(* ===== verification/Observability.v ===== *)
(** * Diagnostics

    [src/src/agent_runtime/observability/]: the context kept of an exception ([exceptions.py]), the
    log formatter ([logging.py]), the metric instruments ([metrics.py]), and the heartbeat of the
    background processes with its probe ([heartbeat.py], [healthcheck_cli.py]). *)

From S2P Require Import Prelude Float64 PyValue Retry Models Canonical Telemetry.
Local Open Scope Z_scope.

(** ** Exceptions *)

(** A frame of a traceback: [__name__] of its globals when that is a string, its line, and its
    locals. *)
Record Frame := { f_module : option string; f_lineno : Z; f_locals : list (string * string) }.

(** An exception: the class names along [type(exc).__mro__], [str(exc)] and the traceback, the
    outermost frame first. *)
Record PyException := { e_mro : list string; e_message : string; e_traceback : list Frame }.

Record exception_context := { exception_type : string; exception_frames : list string }.

Definition known_exceptions : list string :=
  ["TimeoutError"; "ConnectionError"; "ValueError"; "RuntimeError"; "TypeError"; "OperationalError";
   "IntegrityError"; "DBAPIError"; "QuotaExceededError"; "ProviderExecutionError";
   "EvaluationConfigurationError"].

(** [s.startswith(prefix)]. *)
Definition starts_with (prefix s : string) : bool := String.prefix prefix s.

Definition own_frame (f : Frame) : option string :=
  match f_module f with
  | Some m => if starts_with "agent_runtime." m
              then Some (m +:+ ":" +:+ Text.of_list (int_repr (f_lineno f))) else None
  | None => None
  end.

(** [l[-n:]]. *)
Definition last_n {A} (n : nat) (l : list A) : list A := drop (length l - n) l.

Definition safe_exception_context (exc : PyException) : exception_context :=
  {| exception_type := default "Exception" (head (filter (λ n, n ∈ known_exceptions) (e_mro exc)));
     exception_frames := last_n 8 (omap own_frame (e_traceback exc)) |}.

(** ** Logging *)

(** A log record: what the formatter reads of it and what it does not.  [lr_attr] gives
    [str(value)] of an attribute that is present and not [None]; [lr_exception] are the attributes
    [exception_type] and [exception_frames] that [extra] may set. *)
Record LogRecord := {
  lr_asctime : string;
  lr_levelname : string;
  lr_name : string;
  lr_msg : string;
  lr_args : list string;
  lr_attr : string → option string;
  lr_exc_info : option PyException;
  lr_exception : option (string * option (list string));
}.

Definition _SAFE_LOG_FIELDS : list string := ["event"; "run_id"; "attempt_id"; "provider"; "error_code"].

Definition strings_json (l : list string) : json := JArr (JStr <$> l).

Definition context_fields (c : exception_context) : dict :=
  [("exception_type", JStr (exception_type c)); ("exception_frames", strings_json (exception_frames c))].

(** [format(z, "032x")] and [format(z, "016x")]. *)
Fixpoint hex_digits (n : nat) (z : Z) : chars :=
  match n with O => [] | S n => hex_digits n (z / 16) ++ [hex_digit (z mod 16)] end.
Definition hex_text (n : nat) (z : Z) : string := Text.of_list (hex_digits n z).

(** A valid span context: a non-zero 128-bit trace and 64-bit span identifier. *)
Record SpanContext := { trace_id : Z; span_id : Z }.

Definition log_payload (span : option SpanContext) (r : LogRecord) : dict :=
  let base := [("timestamp", JStr (lr_asctime r)); ("level", JStr (lr_levelname r));
               ("logger", JStr (lr_name r)); ("message", JStr "runtime event")] in
  let fields := omap (λ f, v ← lr_attr r f; Some (f, JStr v)) _SAFE_LOG_FIELDS in
  let failure :=
    match lr_exc_info r with
    | Some exc => context_fields (safe_exception_context exc)
    | None =>
        match lr_exception r with
        | Some (kind, frames) =>
            context_fields {| exception_type := kind; exception_frames := default [] frames |}
        | None => []
        end
    end in
  let ids := match span with
             | Some c => [("trace_id", JStr (hex_text 32 (trace_id c))); ("span_id", JStr (hex_text 16 (span_id c)))]
             | None => []
             end in
  base ++ fields ++ failure ++ ids.

(** [json.dumps] escapes every character outside printable ASCII. *)
Definition ensure_ascii (l : chars) : chars :=
  l ≫= λ c, if between 32 126 c then [c]
            else let z := Text.code c in
                 backslash :: Text.to_list "u00" ++ [hex_digit (z / 16); hex_digit (z mod 16)].

Section Logging.
Context `{FloatRepr}.
(** [JsonFormatter.format]. *)
Definition log_line (span : option SpanContext) (r : LogRecord) : chars :=
  ensure_ascii (dumps (JObj (log_payload span r))).
End Logging.

(** [record_safe_exception]: what the span and the log record of a failure carry. *)
Definition join_lines (l : list string) : string := String.concat (String (Ascii.ascii_of_nat 10) "") l.

Definition span_attributes (exc : PyException) : dict :=
  let c := safe_exception_context exc in
  [("exception.type", JStr (exception_type c));
   ("exception.stacktrace", JStr (join_lines (exception_frames c)));
   ("exception.escaped", JBool false)].

Definition failure_record (asctime : string) (exc : PyException) (event : string) : LogRecord :=
  let c := safe_exception_context exc in
  {| lr_asctime := asctime; lr_levelname := "ERROR"; lr_name := "agent_runtime.observability.exceptions";
     lr_msg := "runtime failure"; lr_args := [];
     lr_attr := λ f, if bool_decide (f = "event") then Some event else None;
     lr_exc_info := None; lr_exception := Some (exception_type c, Some (exception_frames c)) |}.

(** ** Metrics *)

Definition _KNOWN_PROVIDERS : list string := ["deterministic"; "openai"].
Definition _KNOWN_ERROR_CODES : list string := error_code_value <$> all_error_codes.
Definition _KNOWN_DB_OPERATIONS : list string :=
  ["submit"; "get_run"; "get_attempts"; "get_events"; "get_evaluations"; "evaluate"; "replay"].
Definition _KNOWN_CATEGORIES : list string :=
  ["auth"; "rate_limit"; "audit_write"; "quota"; "sensitive_read"; "trace_context"].
Definition _KNOWN_OUTCOMES : list string := ["allowed"; "denied"; "error"; "success"; "dropped"].

Definition known_or_other (known : list string) (s : string) : string :=
  if bool_decide (s ∈ known) then s else "other".

Definition safe_provider (provider : string) : string := known_or_other _KNOWN_PROVIDERS provider.
Definition safe_error_code (error_code : option string) : string :=
  match error_code with None => "none" | Some c => known_or_other _KNOWN_ERROR_CODES c end.
Definition safe_route (route : option string) : string :=
  match route with Some r => if bool_decide (r = "") then "unmatched" else r | None => "unmatched" end.
Definition safe_db_operation (operation : string) : string := known_or_other _KNOWN_DB_OPERATIONS operation.
Definition status_class (status_code : Z) : string :=
  Text.of_list (int_repr (status_code / 100)) +:+ "xx".

(** Bucket boundaries, in units of 0.0001 s. *)
Definition HTTP_DURATION_BUCKETS : list Z :=
  [50; 100; 250; 500; 750; 1000; 2500; 5000; 7500; 10000; 25000; 50000; 75000; 100000].
Definition INTERNAL_DURATION_BUCKETS : list Z :=
  [5; 10; 25; 50; 100; 250; 500; 1000; 2500; 5000; 10000; 25000; 50000].
Definition SLOW_OPERATION_BUCKETS : list Z :=
  [500; 1000; 2500; 5000; 10000; 25000; 50000; 100000; 300000; 600000; 1200000; 3000000].

(** The instruments [RuntimeMetrics.__init__] creates: a counter, or a histogram with its
    boundaries. *)
Inductive instrument := Counter (name unit : string) | Histogram (name unit : string) (boundaries : list Z).
#[export] Instance instrument_eq_dec : EqDecision instrument.
Proof. solve_decision. Defined.
(* ===== verification/Settings.v ===== *)
(** * Settings

    [src/src/agent_runtime/settings.py]: the fields with their bounds, the scheme checks of the
    URLs and the checks across fields.  A URL is kept by its scheme, which is all the code
    inspects.  The credential registry is read from its JSON text by [registry_of_json] of
    [Credentials]; the parser of JSON text and Pydantic's coercions are parameters. *)

From S2P Require Import Prelude Float64 PyValue States Retry Models Quotas Canonical Telemetry Credentials.
From Stdlib Require Import DecimalString DecimalZ.
Local Open Scope Z_scope.

Inductive Environment := env_local | env_test | env_staging | env_production.
Inductive AuthMode := auth_disabled | auth_api_key.
Inductive AuditFailurePolicy := fail_closed | fail_open.
Inductive LogLevel := log_debug | log_info | log_warning | log_error.
#[export] Instance Environment_eq_dec : EqDecision Environment.
Proof. solve_decision. Defined.
#[export] Instance AuthMode_eq_dec : EqDecision AuthMode.
Proof. solve_decision. Defined.
#[export] Instance AuditFailurePolicy_eq_dec : EqDecision AuditFailurePolicy.
Proof. solve_decision. Defined.

Record Settings := {
  database_url : string;
  migration_database_url : option string;
  db_pool_size : Z;
  db_max_overflow : Z;
  db_pool_timeout_seconds : f64;
  redis_url : string;
  rabbitmq_url : string;
  allow_plaintext_transport : bool;
  openai_api_key : option string;
  openai_base_url : string;
  openai_default_model : string;
  environment : Environment;
  auth_mode : AuthMode;
  auth_credentials : option string;
  auth_pepper : option string;
  rate_limit_requests : Z;
  rate_limit_window_seconds : Z;
  max_request_bytes : Z;
  request_body_timeout_seconds : Z;
  regression_max_cases : Z;
  regression_provider_call_budget : Z;
  provider_max_output_tokens : Z;
  principal_concurrent_runs : Z;
  tenant_concurrent_runs : Z;
  principal_running_runs : Z;
  tenant_running_runs : Z;
  principal_provider_calls : Z;
  tenant_provider_calls : Z;
  quota_window_seconds : Z;
  audit_failure_policy : AuditFailurePolicy;
  audit_write_timeout_seconds : f64;
  trust_inbound_trace_context : bool;
  deterministic_echo_input : bool;
  payload_retention_days : Z;
  audit_retention_days : option Z;
  audit_purge_batch_size : Z;
  response_compression_min_bytes : Z;
  response_compression_level : Z;
  worker_concurrency : Z;
  provider_timeout_seconds : Z;
  retry_max_attempts : Z;
  retry_base_delay_seconds : f64;
  retry_max_backoff_seconds : f64;
  retry_attempt_timeout_seconds : f64;
  retry_scheduler_poll_interval_seconds : f64;
  outbox_batch_size : Z;
  outbox_poll_interval_seconds : f64;
  outbox_publish_timeout_seconds : f64;
  execution_lease_seconds : Z;
  lease_recovery_poll_interval_seconds : f64;
  otel_enabled : bool;
  otel_endpoint : string;
  heartbeat_path : option string;
  heartbeat_interval_seconds : f64;
  log_level : LogLevel;
}.

(** [Field(ge=lo, le=hi)] on an integer, and on a float with [allow_inf_nan=False]. *)
Definition int_field (lo hi z : Z) : bool := (lo <=? z) && (z <=? hi).
Definition finite_field (lo hi : num) (f : f64) : bool :=
  isfinite f && num_le lo (NFloat f) && num_le (NFloat f) hi.
Definition float_field (lo hi : Z) : f64 → bool := finite_field (NInt lo) (NInt hi).
(** [Field(gt=0, le=hi)] on a float: a value is refused when one of the two comparisons
    fails, which a NaN never does. *)
Definition interval_field (hi : Z) (f : f64) : bool :=
  negb (num_le (NFloat f) (NInt 0)) && negb (num_lt (NInt hi) (NFloat f)).
(** [Field(min_length=lo, max_length=hi)] on a text. *)
Definition text_field (lo hi : Z) (s : string) : bool := int_field lo hi (len (Text.to_list s)).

****************

WHAT THE TASK ASKS :: The range runs from the line with "allow_plaintext_transport : bool;" up to and including the line with "retry_scheduler_poll_interval_seconds : f64;" in the listing above; please write out exactly those lines and nothing more.

WRITTEN ANSWER ::
  allow_plaintext_transport : bool;
  openai_api_key : option string;
  openai_base_url : string;
  openai_default_model : string;
  environment : Environment;
  auth_mode : AuthMode;
  auth_credentials : option string;
  auth_pepper : option string;
  rate_limit_requests : Z;
  rate_limit_window_seconds : Z;
  max_request_bytes : Z;
  request_body_timeout_seconds : Z;
  regression_max_cases : Z;
  regression_provider_call_budget : Z;
  provider_max_output_tokens : Z;
  principal_concurrent_runs : Z;
  tenant_concurrent_runs : Z;
  principal_running_runs : Z;
  tenant_running_runs : Z;
  principal_provider_calls : Z;
  tenant_provider_calls : Z;
  quota_window_seconds : Z;
  audit_failure_policy : AuditFailurePolicy;
  audit_write_timeout_seconds : f64;
  trust_inbound_trace_context : bool;
  deterministic_echo_input : bool;
  payload_retention_days : Z;
  audit_retention_days : option Z;
  audit_purge_batch_size : Z;
  response_compression_min_bytes : Z;
  response_compression_level : Z;
  worker_concurrency : Z;
  provider_timeout_seconds : Z;
  retry_max_attempts : Z;
  retry_base_delay_seconds : f64;
  retry_max_backoff_seconds : f64;
  retry_attempt_timeout_seconds : f64;
  retry_scheduler_poll_interval_seconds : f64;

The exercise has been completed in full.